Jesús de Nazareth fue compasivo con los débiles y radical con los fuertes. Fue comprensivo con gentiles y pecadores, pero implacable con los hipócritas, con los que tenían a Dios como rehén para su propio provecho. Esto lo convirtió en reo de muerte: lo mataron porque había que acabar con un profeta que era peligroso porque tenía razón. Si Jesús hubiese sido un iluminado, o un predicador extravagante, habría bastado con un arresto, un escarmiento o con unas monedas para comprarlo. El poder sabe cuándo tiene que defenderse con medidas extremas. Sabe distinguir las amenazas, y Jesús de Nazareth era la gran amenaza. Por eso lo condenaron a la muerte más cruel, la que propiciaba el máximo sufrimiento: la crucifixión.
Sin salirnos de la más estricta ortodoxia, podemos entender que su muerte fue la Pascua hacia una nueva Alianza, es decir, una nueva manera de concebir a Dios y de relacionarnos con él. El cristianismo, que es la resurrección histórica de Jesús, atestigua que consiguió su propósito. Y eso es lo que celebramos en Semana Santa. No rememoramos a un héroe nacional ni a un militar victorioso, sino que hacemos apología de un condenado a muerte.
Pero hacer apología de Jesús de Nazareth no es sólo un gesto piadoso: es también ponerse de su parte. Es decir, ponerse de parte los últimos y de los penúltimos, de los que no cuentan, de los que molestan porque no sabemos dónde colocarlos en nuestro espacio de confort. Supone estar vigilantes para que lo religioso no degenere en una ideología tranquilizadora y autocomplaciente. Supone un giro importante: nuestra vida no puede ir orientada principalmente a trepar ni puede seguir la lógica de conseguir poder sobre los otros, sino la lógica inversa de la compasión. Debe pararse a socorrer al que ha quedado herido en la cuneta, aunque esto nos haya perder oportunidades de llegar los primeros a no se sabe dónde. El cristianismo es mucho más que un culto religioso o una esencia que haya que proteger en frascos blindados: es, desde su origen, un discurso fuerte que compromete, es una procesión a fondo perdido, un viaje hacia los que están a punto de perder la esperanza. “Dejad que los últimos se acerquen a mí”. “Yo te bendigo, Padre, porque no has revelado estas cosas a los sabios y entendidos, sino a los pobres y sencillos”. Más claro no puede estar en los evangelios. Eso es palabra de Dios, y a esa causa nos adherimos cada vez que hacemos la señal de la cruz o veneramos a un crucificado.
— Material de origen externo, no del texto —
Lemma while_chunk_reaches_marker
    (script : bytes) (pre : list bytes) (chunk : bytes) (post : list bytes)
    (st : rewriter) :
  Forall (fun c => c <> []) (pre ++ chunk :: post) ->
  contains HEAD chunk || contains BODY chunk = true ->
  wrote_injected_script (while_chunk script (pre ++ chunk :: post) st) = true /\
  exists mid,
    written (while_chunk script (pre ++ chunk :: post) st) = written st ++ mid ++ post /\
    (wrote_injected_script st = false -> exists a z, concat mid = a ++ script ++ z).
Proof.
  intros Hne Hmarker. revert st.
  induction pre as [|c pre IH]; intros st.
  - simpl in Hne. apply Forall_cons in Hne as [Hchunk Hpost].
    simpl app. rewrite while_chunk_cons by exact Hchunk.
    pose proof (loop_body_detects script st chunk Hmarker) as Hflag.
    destruct (while_chunk_pass_through script post _ Hflag Hpost) as [Hend Hwritten].
    split; [exact Hend|].
    destruct (wrote_injected_script st) eqn:W.
    + destruct (loop_body_after_injection script st chunk W) as [_ Hone].
      exists [chunk]. split; [|discriminate].
      rewrite Hwritten, Hone, <- app_assoc. reflexivity.
    + destruct (loop_body_searching script st chunk W)
        as [[Hno _] | [_ (before & head_tag & after & Hone)]]; [congruence|].
      exists [before; script; head_tag; after]. split.
      * rewrite Hwritten, Hone, <- app_assoc. reflexivity.
      * intros _. exists before, (head_tag ++ after). simpl.
        now rewrite ?app_nil_r, <- ?app_assoc.
  - simpl in Hne. apply Forall_cons in Hne as [Hc Hne].
    simpl app. rewrite while_chunk_cons by exact Hc.
    destruct (IH Hne (loop_body script st c)) as [Hend (mid & Hwritten & Hscript)].
    split; [exact Hend|].
    destruct (wrote_injected_script st) eqn:W.
    + destruct (loop_body_after_injection script st c W) as [_ Hone].
      exists (c :: mid). split; [|discriminate].
      rewrite Hwritten, Hone, <- app_assoc. reflexivity.
    + destruct (loop_body_searching script st c W)
        as [[Hno Hsame] | [_ (before & head_tag & after & Hone)]].
      * exists mid. split; [now rewrite Hwritten, Hsame|].
        intros _. now apply Hscript.
      * exists ([before; script; head_tag; after] ++ mid). split.
        -- rewrite Hwritten, Hone, <- !app_assoc. reflexivity.
        -- intros _. exists before, (head_tag ++ after ++ concat mid). simpl.
           now rewrite <- ?app_assoc.
Qed.

(** X6. A marker that lies whole within one read is never missed: the
    script is written during the loop, not appended at the end, it comes
    no later than the end of that read, and every read after that one is
    written unchanged. *)
Theorem whole_marker_is_detected
    (script : bytes) (pre : list bytes) (chunk : bytes) (post : list bytes) :
  Forall (fun c => c <> []) (pre ++ chunk :: post) ->
  contains HEAD chunk || contains BODY chunk = true ->
  wrote_injected_script (while_chunk script (pre ++ chunk :: post) initial) = true /\
  exists a z, stream_body script (pre ++ chunk :: post) = a ++ script ++ z ++ concat post.
Proof.
  intros Hne Hmarker.
  destruct (while_chunk_reaches_marker script pre chunk post initial Hne Hmarker)
    as [Hflag (mid & Hwritten & Hscript)].
  split; [exact Hflag|].
  destruct (Hscript eq_refl) as (a & z & Hmid).
  exists a, z. unfold stream_body, stream_reads.
  rewrite Hflag, Hwritten. simpl.
  now rewrite concat_app, Hmid, <- ?app_assoc.
Qed.

Lemma whole_marker_is_detected_witness :
  let script := b (_script_to_inject 8000) in
  let pre := [b "<html>"; b "<head><title>t</title>"] in
  let chunk := b "<style></style></head><bo" in
  let post := [b "dy><p>hi</p></bo"; b "dy></html>"] in
  Forall (fun c => c <> []) (pre ++ chunk :: post) /\
  contains HEAD chunk || contains BODY chunk = true /\
  wrote_injected_script (while_chunk script (pre ++ chunk :: post) initial) = true /\
  exists a z, stream_body script (pre ++ chunk :: post) = a ++ script ++ z ++ concat post.
Proof.
  cbv zeta.
  split; [repeat constructor; discriminate|].
  split; [vm_compute; reflexivity|].
  apply (whole_marker_is_detected (b (_script_to_inject 8000))
           [b "<html>"; b "<head><title>t</title>"]
           (b "<style></style></head><bo")
           [b "dy><p>hi</p></bo"; b "dy></html>"]).
  - repeat constructor; discriminate.
  - vm_compute. reflexivity.
Defined.

End RewriterProperties.

(** ** More on connections, shutdown and forced reloads *)

Module ConnectionProperties.
Import Py Effects LiveReload Handlers LiveReloadFacts.

(** *** Relations that the handlers keep *)

Section Keeping.

Variable R : server -> server -> Prop.
Variable ws : nat.

Hypothesis R_same :
  forall s s', _open_websockets s' = _open_websockets s -> sockets s' = sockets s -> R s s'.
Hypothesis R_trans : forall s1 s2 s3, R s1 s2 -> R s2 s3 -> R s1 s3.
Hypothesis R_remove : keeps R (registry_remove ws).
Hypothesis R_close : keeps R (ws_close ws).
Hypothesis R_send : forall payload, payload = hello_message -> keeps R (send_json ws payload).

Lemma keeps_ret {A : Type} (a : A) : keeps R (ret a).
Proof. intros s. now apply R_same. Qed.

Lemma keeps_raise {A : Type} (e : exn) : keeps R (raise (A := A) e).
Proof. intros s. now apply R_same. Qed.

Lemma keeps_logger (l : logging.levelname) (fmt : string) (a : list log_arg) :
  keeps R (logger l fmt a).
Proof. intros s. now apply R_same. Qed.

Lemma keeps_bind {A B : Type} (c : M A) (k : A -> M B) :
  keeps R c -> (forall a, keeps R (k a)) -> keeps R (bind c k).
Proof.
  intros Hc Hk s. unfold bind. specialize (Hc s).
  destruct (c s) as [[a|e] s1]; simpl in *.
  - eapply R_trans; [exact Hc | apply Hk].
  - exact Hc.
Qed.

Lemma keeps_try_finally {A : Type} (body : M A) (handler : M unit) :
  keeps R body -> keeps R handler -> keeps R (try_finally body handler).
Proof.
  intros Hb Hh s. unfold try_finally. specialize (Hb s).
  destruct (body s) as [r s1]. specialize (Hh s1).
  destruct (handler s1) as [[u|e] s2]; simpl in *; eapply R_trans; eassumption.
Qed.

Lemma keeps_message (loads : string -> result json) (message : WSMessage) :
  keeps R (_on_websocket_client_message loads ws message).
Proof.
  unfold _on_websocket_client_message.
  destruct (loads (data message)) as [value|e];
    [|destruct e; (apply keeps_logger || apply keeps_raise)].
  destruct (subscript value "command") as [command|e]; [|apply keeps_raise].
  destruct (eq_str command "hello"); [now apply R_send|].
  destruct (eq_str command "info"); apply keeps_logger.
Qed.

Lemma keeps_on_message (loads : string -> result json) (message : WSMessage) :
  keeps R (on_message loads ws message).
Proof.
  unfold on_message.
  destruct (type message); try apply keeps_logger.
  - apply keeps_message.
  - apply keeps_bind; [exact R_remove | intros _; exact R_close].
  - apply keeps_bind; [apply keeps_logger | intros _].
    apply keeps_bind; [exact R_remove | intros _; exact R_close].
Qed.

Lemma keeps_async_for (loads : string -> result json) (messages : list WSMessage) :
  keeps R (async_for loads ws messages).
Proof.
  induction messages as [|message messages IH]; [apply keeps_ret|].
  cbn [async_for]. apply keeps_bind; [apply keeps_on_message | intros _; exact IH].
Qed.

Lemma keeps_cleanup : keeps R (cleanup ws).
Proof.
  unfold cleanup. apply keeps_bind.
  - apply keeps_bind; [intros s; now apply R_same | intros present].
    destruct present; [exact R_remove | apply keeps_ret].
  - intros _. apply keeps_bind; [intros s; now apply R_same | intros is_closed].
    destruct (negb is_closed); [exact R_close | apply keeps_ret].
Qed.

Lemma keeps_connection_loop (loads : string -> result json) (messages : list WSMessage) :
  keeps R (connection_loop loads ws messages).
Proof.
  apply keeps_try_finally; [apply keeps_async_for | apply keeps_cleanup].
Qed.

End Keeping.

(** *** A connection and the other clients *)

Lemma others_untouched_trans (ws : nat) (s1 s2 s3 : server) :
  others_untouched ws s1 s2 -> others_untouched ws s2 s3 -> others_untouched ws s1 s3.
Proof.
  intros H12 H23 other Hne.
  destruct (H12 other Hne) as [Hm12 Hs12], (H23 other Hne) as [Hm23 Hs23].
  split; [now rewrite Hm23 | now rewrite Hs23].
Qed.

Lemma others_untouched_same (ws : nat) (s s' : server) :
  _open_websockets s' = _open_websockets s -> sockets s' = sockets s ->
  others_untouched ws s s'.
Proof. intros Hr Hs other _. now rewrite Hr, Hs. Qed.

Lemma others_untouched_remove (ws : nat) :
  keeps (others_untouched ws) (registry_remove ws).
Proof.
  intros s other Hne. unfold registry_remove.
  case_bool_decide; simpl; [|done]. split; [set_solver | reflexivity].
Qed.

Lemma others_untouched_add (ws : nat) :
  keeps (others_untouched ws) (registry_add ws).
Proof. intros s other Hne. simpl. split; [set_solver | reflexivity]. Qed.

Lemma others_untouched_close (ws : nat) :
  keeps (others_untouched ws) (ws_close ws).
Proof.
  intros s other Hne. simpl. split; [reflexivity|].
  now rewrite lookup_alter_ne.
Qed.

Lemma others_untouched_prepare (ws : nat) :
  keeps (others_untouched ws) (ws_prepare ws).
Proof.
  intros s other Hne. simpl. split; [reflexivity|].
  now rewrite lookup_insert_ne.
Qed.

Lemma others_untouched_send (ws : nat) (payload : json) :
  keeps (others_untouched ws) (send_json ws payload).
Proof.
  intros s other Hne. unfold send_json.
  destruct (sockets s !! ws) as [w|]; [|done].
  destruct (closed w || conn_lost w); simpl; [done|].
  split; [reflexivity|]. now rewrite lookup_insert_ne.
Qed.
A Jesús el nazareno lo mató el poder, porque sus razones rompían en mil pedazos el chiringuito de espejos que ya apenas reflejaban a un Dios perdido en leyes y preceptos ininteligibles, del que algunos sacaban partido. Pero Jesús se murió advirtiendo que la cruz y el sepulcro no iban a derrotarlo. Sus amigos y sus discípulos se lo tomaron en serio, y dos mil años después seguimos diciéndonos que aquello mereció la pena, y que las suyas son palabras de vida eterna. Todo esto, amigos, merece una Semana Santa dedicada a la contemplación de este misterio. Nuestras cofradías, nuestras procesiones, nuestras imágenes, son nuestra memoria de aquella primera Semana Santa. Gracias a la Agrupación de Cofradías por su compromiso de fidelidad, del que nos beneficiamos tantos. Y gracias a este cartel, que sabe enseñarnos tantas cosas envueltas en el sentido profundo de aquel nazareno condenado a muerte en la cruz, que luego fue símbolo de victoria sobre el poder de la muerte.